Microsatellite Instability and KRAS Mutation in Stage IV Colorectal Cancer: Prevalence, Geographic Discrepancies, and Outcomes From the National Cancer Database

Abstract

Background: This study sought to assess microsatellite and KRAS status, prevalence, and impact on outcome in stage IV colorectal cancer (CRC). Materials and Methods: The 2010 to 2016 US National Cancer Database was queried for adult patients with stage IV CRC. Prevalence of microsatellite status (microsatellite instability–high [MSI-H] or microsatellite stable [MSS]) and KRAS status (KRAS mutation or wild-type) of the primary CRC was assessed.

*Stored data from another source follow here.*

(* ===== verification/Orchestration.v ===== *)
(** The orchestrator and its workers ([agent_rt/orchestration.rs]): a goal is decomposed
    into a graph of tasks, each ready task gets a worker process, results come back as
    messages, failures are retried or cascade, and the state is checkpointed.

    A behavior shares cells with others (the checkpoint store, the approval registry, the
    counter of pids, the clock): they are the world, and the theorems about runs let it be
    anything at every call. *)
From S2P Require Import Prelude Float64 Json Types TaskGraph RetryPolicy ResourceBudget ApprovalGate.
From S2P Require Import ResultAggregator Checkpoint.

Definition DECOMPOSE_KIND : string := "decompose_goal".
Definition DEFAULT_LLM_PROVIDER : string := "openai".
Definition DEFAULT_CHECKPOINT_KEY : string := "orchestrator-default".

(** An approval registry is shared by identity: a number. *)
Record OrchestratorBehavior (CS : Type) : Type := mkOrchestratorBehavior {
  ob_max_concurrency : Z;
  ob_checkpoint_store : option CS;
  ob_retry_strategy : RetryStrategy;
  ob_budget : option ResourceBudget;
  ob_aggregator : option ResultAggregator;
  ob_approval_registry : option nat;
  ob_max_depth : Z;
  ob_orch_id : string;
  ob_current_depth : Z
}.
Arguments mkOrchestratorBehavior {CS}.
Arguments ob_max_concurrency {CS}.
Arguments ob_checkpoint_store {CS}.
Arguments ob_retry_strategy {CS}.
Arguments ob_budget {CS}.
Arguments ob_aggregator {CS}.
Arguments ob_approval_registry {CS}.
Arguments ob_max_depth {CS}.
Arguments ob_orch_id {CS}.
Arguments ob_current_depth {CS}.

Definition orchestrator_default {CS} : OrchestratorBehavior CS :=
  mkOrchestratorBehavior 1 None RetryNone None None None 5 "orch-0" 0.

(** The behaviors of this file, as the trait objects that [Action::Spawn] carries. *)
Inductive OrchBehavior (CS : Type) : Type :=
| BOrchestrator (b : OrchestratorBehavior CS)
| BWorker.
Arguments BOrchestrator {CS} b.
Arguments BWorker {CS}.

Record OrchWorld (V SW : Type) : Type := mkOrchWorld {
  ow_store : SW;
  ow_registries : gmap nat (ApprovalRegistry V);
  ow_now : Instant;
  ow_next_pid : Z
}.
Arguments mkOrchWorld {V SW}.
Arguments ow_store {V SW}.
Arguments ow_registries {V SW}.
Arguments ow_now {V SW}.
Arguments ow_next_pid {V SW}.

Record OrchestratorState (V : Type) : Type := mkOrchestratorState {
  os_task_graph : TaskGraph V;
  os_pending_spawn_tasks : list V;
  os_active_workers : gmap Z string;
  os_worker_monitors : gmap Z Z;
  os_inflight_tasks : gmap string V;
  os_results : list V;
  os_partial_results : gmap string (list V);
  os_requester : option AgentPid;
  os_goal : V;
  os_self_pid : option AgentPid;
  os_checkpoint_key : string;
  os_resumed_from_checkpoint : bool;
  os_awaiting_decomposition : bool;
  os_decomposition_done : bool;
  os_retry_tracker : RetryTracker;
  os_budget : ResourceBudget
}.
Arguments mkOrchestratorState {V}.
Arguments os_task_graph {V}.
Arguments os_pending_spawn_tasks {V}.
Arguments os_active_workers {V}.
Arguments os_worker_monitors {V}.
Arguments os_inflight_tasks {V}.
Arguments os_results {V}.
Arguments os_partial_results {V}.
Arguments os_requester {V}.
Arguments os_goal {V}.
Arguments os_self_pid {V}.
Arguments os_checkpoint_key {V}.
Arguments os_resumed_from_checkpoint {V}.
Arguments os_awaiting_decomposition {V}.
Arguments os_decomposition_done {V}.
Arguments os_retry_tracker {V}.
Arguments os_budget {V}.

(** Assignments to one field. *)
Section setters.
Context {V : Type}.
Implicit Types s : OrchestratorState V.
(* ===== verification/Swarm.v ===== *)
(** Swarms of agents ([src/zeptobeam/src/swarm.rs]): steps that run one after the other, at the
    same time, or in the waves of their dependencies, and the test that the dependencies have no
    cycle.

    A step is a process of zeptovm, which is not part of the repository: [join n step] is how
    the n-th process that is started, for [step], exits; [None] where joining it fails. *)
From S2P Require Import Prelude Walk Json TaskGraph AgentWorker Daemon.

Record SwarmStep : Type := mkSwarmStep {
  st_id : string;
  st_config : AgentAdapterConfig;
  st_depends_on : list string
}.

Record StepResult (Exit : Type) : Type := mkStepResult { sr_step_id : string; sr_exit : Exit }.
Arguments mkStepResult {Exit}.
Arguments sr_step_id {Exit}.
Arguments sr_exit {Exit}.

(** What an execution does, in order. *)
Inductive SwarmEvent : Type :=
| Started (id : string)
| Joined (id : string).

Section swarm.
Context {Exit : Type} (join : nat -> SwarmStep -> option Exit) `{HO : HashOrder}.
Abbreviation Results := (list (StepResult Exit)).
Implicit Types (steps : list SwarmStep) (completed pending : gset string) (step_map : gmap string SwarmStep).

Definition result_of (n : nat) (step : SwarmStep) : Results :=
  match join n step with Some exit => [mkStepResult (st_id step) exit] | None => [] end.

(** The n-th process is the first of the steps that are left. *)
Fixpoint run_sequential (n : nat) steps : list SwarmEvent * Results :=
  match steps with
  | [] => ([], [])
  | step :: steps =>
      let '(events, results) := run_sequential (S n) steps in
      (Started (st_id step) :: Joined (st_id step) :: events, result_of n step ++ results)
  end.

(** All are started, then each is waited for, in the order of the starts. *)
Definition run_parallel (n : nat) steps : list SwarmEvent * Results :=
  (((fun s => Started (st_id s)) <$> steps) ++ ((fun s => Joined (st_id s)) <$> steps),
   mjoin (imap (fun i s => result_of (n + i) s) steps)).

(** [collect] into a map: of two steps with one id the later stays. *)
Definition step_map_of steps : gmap string SwarmStep := foldl (fun m s => <[st_id s := s]> m) ∅ steps.

Definition satisfied step_map completed (id : string) : bool :=
  match step_map !! id with
  | Some step => forallb (fun dep => bool_decide (dep ∈ completed)) (st_depends_on step)
  | None => false
  end.

(** In the order of the set of pending ids. *)
Definition ready_steps step_map pending completed : list string :=
  List.filter (satisfied step_map completed) (hash_keys (gset_to_gmap tt pending)).

(** What happened, the results, and the steps that were left when none was ready. *)
Fixpoint run_waves (fuel : nat) step_map (n : nat) pending completed : option (list SwarmEvent * Results * gset string) :=
  match fuel with
  | O => None
  | S fuel =>
      if decide (pending = ∅) then Some ([], [], ∅)
      else match ready_steps step_map pending completed with
      | [] => Some ([], [], pending)
      | ready =>
          let wave := omap (fun id => step_map !! id) ready in
          let '(events, results) := run_parallel n wave in
          '(events', results', rest) ← run_waves fuel step_map (n + length wave) (pending ∖ list_to_set ready) (completed ∪ list_to_set ready);
          Some (events ++ events', results ++ results', rest)
      end
  end.
Lemma shl64_eq v n : 0 <= n <= 64 -> shl64 v n = v mod 2 ^ (64 - n) * 2 ^ n.
Proof.
  intros Hn. unfold shl64, wrap64. rewrite Z.shiftl_mul_pow2 by lia.
  replace 64 with (64 - n + n) at 1 by lia. rewrite Z.pow_add_r by lia.
  rewrite Z.mul_mod_distr_r; [done | |]; pose proof (Z.pow_pos_nonneg 2 n); pose proof (Z.pow_pos_nonneg 2 (64 - n)); lia.
Qed.

(** * Terms *)

Record Term := from_raw { raw : Z }.

#[export] Instance Term_eq_dec : EqDecision Term.
Proof. solve_decision. Defined.

Definition TAG_BITS : Z := 3.
Definition TAG_MASK : Z := 7.
Definition SMALL_INT : Z := 0.
Definition HEADER : Z := 1.
Definition CONS_PTR : Z := 2.
Definition BOX_PTR : Z := 3.
Definition ATOM : Z := 4.
Definition LOCAL_PID : Z := 5.
Definition LOCAL_PORT : Z := 6.
Definition SPECIAL : Z := 7.

Definition ERL_SMALLEST_SMALLINT : Z := Z.shiftr ISIZE_MIN TAG_BITS.
Definition ERL_LARGEST_SMALLINT : Z := Z.shiftr ISIZE_MAX TAG_BITS.

Definition make_from_tag_and_value (t v : Z) : Term := from_raw (Z.lor (shl64 v TAG_BITS) t).
Definition make_from_tag_and_signed_value (t v : Z) : Term :=
  from_raw (as_usize (Z.lor (sshl64 v TAG_BITS) t)).
Definition get_term_tag (x : Term) : Z := Z.land (raw x) TAG_MASK.
Definition get_term_val_without_tag (x : Term) : Z := Z.shiftr (raw x) TAG_BITS.

Definition is_immediate (x : Term) : bool :=
  negb ((get_term_tag x =? BOX_PTR) || (get_term_tag x =? CONS_PTR) || (get_term_tag x =? HEADER)).
Definition is_header_word (x : Term) : bool := get_term_tag x =? HEADER.
Definition is_atom (x : Term) : bool := get_term_tag x =? ATOM.
Definition is_local_pid (x : Term) : bool := get_term_tag x =? LOCAL_PID.
Definition is_internal_immediate (x : Term) : bool := get_term_tag x =? SPECIAL.
Definition is_local_port (x : Term) : bool := false.
Definition is_external_port (x : Term) : bool := false.
Definition is_local_ref (x : Term) : bool := false.
Definition is_external_ref (x : Term) : bool := false.

Definition make_atom (id : Z) : Term := make_from_tag_and_value ATOM id.
Definition atom_index (x : Term) : Z := get_term_val_without_tag x.
Definition make_local_pid (pindex : Z) : Term := make_from_tag_and_value LOCAL_PID pindex.

(** ** Small integers *)

Definition is_small (x : Term) : bool := get_term_tag x =? SMALL_INT.
Definition make_small_unsigned (v : Z) : Term := make_from_tag_and_value SMALL_INT v.
Definition make_small_signed (v : Z) : Term := make_from_tag_and_signed_value SMALL_INT v.
Definition small_0 : Term := make_from_tag_and_value SMALL_INT 0.
Definition small_1 : Term := make_from_tag_and_value SMALL_INT 1.
Definition small_fits (v : Z) : bool := (ERL_SMALLEST_SMALLINT <=? v) && (v <=? ERL_LARGEST_SMALLINT).
Definition get_small_signed (x : Term) : Z := Z.shiftr (as_isize (raw x)) TAG_BITS.
Definition get_small_unsigned (x : Term) : Z := get_term_val_without_tag x.

(** ** Pointers

    A pointer is the [usize] of its address.  [make_boxed] and [make_cp] assert that it
    is aligned. *)

Definition make_boxed (p : Z) : option Term :=
  if Z.land p TAG_MASK =? 0 then Some (from_raw (Z.lor p BOX_PTR)) else None.
Definition is_boxed (x : Term) : bool := get_term_tag x =? BOX_PTR.
Definition get_box_ptr_unchecked (x : Term) : Z := Z.land (raw x) (not64 TAG_MASK).
Definition get_box_ptr_safe_mut (x : Term) : option Z := if is_boxed x then Some (raw x) else None.

Definition HIGHEST_BIT_CP : Z := Z.shiftl 1 (WORD_BITS - 1).
Definition make_cp (p : Z) : option Term :=
  if Z.land p TAG_MASK =? 0 then make_boxed (Z.lor p HIGHEST_BIT_CP) else None.
Definition is_cp (x : Term) : bool :=
  if negb (is_boxed x) then false else Z.land (raw x) HIGHEST_BIT_CP =? HIGHEST_BIT_CP.
Definition get_cp_ptr (x : Term) : Z := Z.land (get_box_ptr_unchecked x) (HIGHEST_BIT_CP - 1).

Definition non_value : Term := from_raw (Z.lor 0 BOX_PTR).
Definition is_non_value (x : Term) : bool := is_boxed x && (get_box_ptr_unchecked x =? 0).
Definition is_value (x : Term) : bool := negb (is_non_value x).

(** The header word of a box on the heap: its size in words. *)
Definition header_word (storage_size : Z) : Term :=
  from_raw (Z.lor (shl64 storage_size TAG_BITS) HEADER).
Definition headerword_to_storage_size (w : Z) : Z := Z.shiftr w TAG_BITS.

(** ** Special values *)

Definition TERM_SPECIAL_TAG_BITS : Z := 3.
Definition TERM_SPECIAL_TAG_MASK : Z := Z.shiftl 1 TERM_SPECIAL_TAG_BITS - 1.
Definition CONST : Z := 0.
Definition REG : Z := 1.
Definition CATCH : Z := 2.
Definition LOAD_TIME : Z := 4.
Definition EMPTY_TUPLE : Z := 0.
Definition EMPTY_LIST : Z := 1.
Definition EMPTY_BINARY : Z := 2.
Definition EMPTY_MAP : Z := 3.
Definition SUBTAG_BITS : Z := 2.
Definition REG_X : Z := 0.
Definition REG_Y : Z := 1.
Definition REG_FLOAT : Z := 2.
Definition LT_ATOM : Z := 0.
Definition LT_LABEL : Z := 1.
Definition LT_LITERAL : Z := 2.

Definition make_special (special_t val : Z) : Term :=
  make_from_tag_and_value SPECIAL (Z.lor (shl64 val TERM_SPECIAL_TAG_BITS) special_t).
Definition is_special (x : Term) : bool := get_term_tag x =? SPECIAL.
Definition get_special_tag (x : Term) : Z := Z.land (Z.shiftr (raw x) TAG_BITS) TERM_SPECIAL_TAG_MASK.
Definition get_special_value (x : Term) : Z := Z.shiftr (raw x) (TAG_BITS + TERM_SPECIAL_TAG_BITS).
Definition is_special_of_type (x : Term) (t : Z) : bool := is_special x && (get_special_tag x =? t).
Definition special_value_fits (n : Z) : bool :=
  n <? Z.shiftl 1 (WORD_BITS - TAG_BITS - TERM_SPECIAL_TAG_BITS).

Definition nil : Term := make_special CONST EMPTY_LIST.
Definition empty_tuple : Term := make_special CONST EMPTY_TUPLE.
Definition empty_binary : Term := make_special CONST EMPTY_BINARY.
Definition empty_map : Term := make_special CONST EMPTY_MAP.

Definition make_special_register (tag n : Z) : Term :=
  make_special REG (Z.lor (shl64 n SUBTAG_BITS) tag).
Definition make_register_x (n : Z) : Term := make_special_register REG_X n.
Definition make_register_y (n : Z) : Term := make_special_register REG_Y n.
Definition make_register_float (n : Z) : Term := make_special_register REG_FLOAT n.
Definition get_reg_tag (x : Term) : Z := Z.land (get_special_value x) (Z.shiftl 1 SUBTAG_BITS - 1).
Definition get_reg_value (x : Term) : Z := Z.shiftr (get_special_value x) SUBTAG_BITS.
Definition is_register_x (x : Term) : bool := is_special_of_type x REG && (get_reg_tag x =? REG_X).
Definition is_register_y (x : Term) : bool := is_special_of_type x REG && (get_reg_tag x =? REG_Y).
Definition is_register_float (x : Term) : bool := is_special_of_type x REG && (get_reg_tag x =? REG_FLOAT).

Definition make_special_loadtime (tag n : Z) : Term :=
  make_special LOAD_TIME (Z.lor (shl64 n SUBTAG_BITS) tag).
Definition make_loadtime_atom (n : Z) : Term := make_special_loadtime LT_ATOM n.
Definition make_loadtime_label (n : Z) : Term := make_special_loadtime LT_LABEL n.
Definition make_loadtime_literal (n : Z) : Term := make_special_loadtime LT_LITERAL n.
Definition is_loadtime (x : Term) : bool := is_special_of_type x LOAD_TIME.
Definition get_loadtime_val (x : Term) : Z := Z.shiftr (get_special_value x) SUBTAG_BITS.
Definition get_loadtime_tag (x : Term) : Z := Z.land (get_special_value x) (Z.shiftl 1 SUBTAG_BITS - 1).

(** [None] where the assertion fails. *)
Definition make_catch (p : Z) : option Term :=
  if special_value_fits (Z.shiftr p WORD_ALIGN_SHIFT)
  then Some (make_special CATCH (Z.shiftr p WORD_ALIGN_SHIFT)) else None.
Definition is_catch (x : Term) : bool := is_special_of_type x CATCH.
Definition get_catch_ptr (x : Term) : option Z :=
  if is_catch x then Some (shl64 (get_special_value x) WORD_ALIGN_SHIFT) else None.

(** ** Lists and booleans *)

Definition is_cons (x : Term) : bool := get_term_tag x =? CONS_PTR.
Definition is_list (x : Term) : bool := bool_decide (x = nil) || is_cons x.
Definition get_cons_ptr (x : Term) : Z := Z.land (raw x) (not64 TAG_MASK).
Definition make_cons (p : Z) : Term := if p =? 0 then nil else from_raw (Z.lor p CONS_PTR).

(** The ids of [gen_atoms::TRUE] and [gen_atoms::FALSE]. *)
Definition TRUE : Term := make_atom 36.
Definition FALSE : Term := make_atom 19.
Definition make_bool (v : bool) : Term := if v then TRUE else FALSE.
Definition is_true (x : Term) : bool := raw x =? raw TRUE.
Definition is_false (x : Term) : bool := raw x =? raw FALSE.
Definition is_bool (x : Term) : bool := is_true x || is_false x.

(** ** What the accessors compute *)

Definition valid (x : Term) : Prop := is_u64 (raw x).
(* ===== verification/BeamMem.v ===== *)
(** The emulator's memory of boxed values and cons cells ([term/boxed/]), what the
    recognisers of boxed types read from it ([term/value/]), the classes of terms
    ([term/classify.rs]) and the atom table ([emulator/atom.rs]). *)
From S2P Require Import Prelude Float64 BeamTerm.

(** * Outcomes of a computation on raw memory

    [Fail] is an [RtErr]; [Panic] a failed assertion or an unimplemented branch; [Wild] a
    read of memory that holds no such object or a write past the words of an object, where
    Rust's behaviour is undefined; [Spin]
    a computation that did not finish within its fuel. *)

Inductive ExceptionType := ExcPanic | ExcThrow | ExcError | ExcExit.

Inductive ReadError := ReadFailed | PrematureEOF.
Inductive CompactTermError := LiteralTag | AtomTag | XRegTag | YRegTag | LabelTag | CharacterTag | ExtendedTag.

(** The texts that errors carry are left out. *)
Inductive RtErr : Type :=
| BEAMFileNotFound
| ETFParseError
| ReadErr (e : ReadError)
| CodeLoadingFailed
| CodeLoadingCompactTerm (e : CompactTermError)
| NotFound
| ModuleNotFound
| FunctionNotFound
| BifNotFound
| AtomNotExist
| HeapIsFull
| StackIndexRange (index : Z)
| Exception (cls : ExceptionType) (reason : Term)
| TermIsNotABoxed
| BoxedTagCheckFailed
| BoxedIsNotABigint
| BoxedIsNotAClosure
| BoxedIsNotAnExport
| BoxedIsNotAnImport
| BoxedIsNotATuple
| BoxedIsNotAMap
| CreatingZeroSizedBinary
| CreatingZeroSizedSlice
| CannotCopyIntoRefbin
| CannotCopyIntoBinSlice
| HeapBinTooSmall (want have : Z)
| ProcBinTooSmall (want have : Z)
| BinaryDestinationTooSmall
| PasteIntMustBeSmallOrBigint
| PasteIntZeroDstSize.

Inductive vm (A : Type) : Type :=
| Ret (a : A)
| Fail (e : RtErr)
| Panic
| Wild
| Spin.
Arguments Ret {A} a.
Arguments Fail {A} e.
Arguments Panic {A}.
Arguments Wild {A}.
Arguments Spin {A}.

Definition vm_bind {A B} (x : vm A) (k : A -> vm B) : vm B :=
  match x with
  | Ret a => k a
  | Fail e => Fail e
  | Panic => Panic
  | Wild => Wild
  | Spin => Spin
  end.

Declare Scope vm_scope.
Delimit Scope vm_scope with vm.
Notation "'do!' x := r 'in' k" := (vm_bind r (fun x => k))
  (at level 10, x pattern, r at level 100, k at level 200) : vm_scope.
#[global] Open Scope vm_scope.

(** [Option::unwrap], a failed [assert!], and a read through a pointer. *)
Definition unwrap {A} (o : option A) : vm A := match o with Some a => Ret a | None => Panic end.
Definition read {A} (o : option A) : vm A := match o with Some a => Ret a | None => Wild end.

(** * Objects *)

Inductive BoxType : Type :=
| BOXTYPETAG_TUPLE | BOXTYPETAG_BIGINTEGER | BOXTYPETAG_EXTERNALPID | BOXTYPETAG_EXTERNALREF
| BOXTYPETAG_EXTERNALPORT | BOXTYPETAG_CLOSURE | BOXTYPETAG_FLOAT | BOXTYPETAG_IMPORT | BOXTYPETAG_EXPORT
| BOXTYPETAG_MAP | BOXTYPETAG_BINARY | BOXTYPETAG_BINARY_MATCH_STATE | BOXTYPETAG_JUMP_TABLE.

#[export] Instance BoxType_eq_dec : EqDecision BoxType.
Proof. solve_decision. Defined.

Overall survival (OS) was evaluated using multivariable Cox proportional hazards models in patients with complete data on both microsatellite and KRAS status and information on follow-up. Results: Information on microsatellite and KRAS status was available for 10,844 and 25,712 patients, respectively, and OS data were available for 5,904 patients. The overall prevalence of MSI-H status and KRAS mutation was 3.1% and 42.4%, respectively. Prevalence of MSI-H ranged between 1.6% (rectosigmoid junction) and 5.2% (transverse colon), and between 34.7% (sigmoid colon) and 58.2% (cecum) for KRAS mutation. MSI-H rates were highest in East North Central US states (4.1%), and KRAS mutation rates were highest in West South Central US states (44.1%). Multivariable analyses revealed longer OS for patients with KRAS wild-type versus mutation status (hazard ratio [HR], 0.91; 95% CI, 0.85–0.97; P=.004), those with MSS versus MSI-H status (HR, 0.75; 95% CI, 0.62–0.9; P=.003), and those with left-sided versus right-sided CRC (multivariable HR, 0.65; 95% CI, 0.6–0.7; P<.001). The effect of KRAS mutation further varied with CRC site and microsatellite status (P=.002 for interaction). Conclusions: Depending on the primary site and US geography, stage IV CRC shows distinct mutational behavior. KRAS mutation, MSI-H, and primary CRC sidedness independently affect OS and interact with distinct prognostic profiles. Generically classifying adenocarcinomas at different sites as CRC might deprecate this diversity.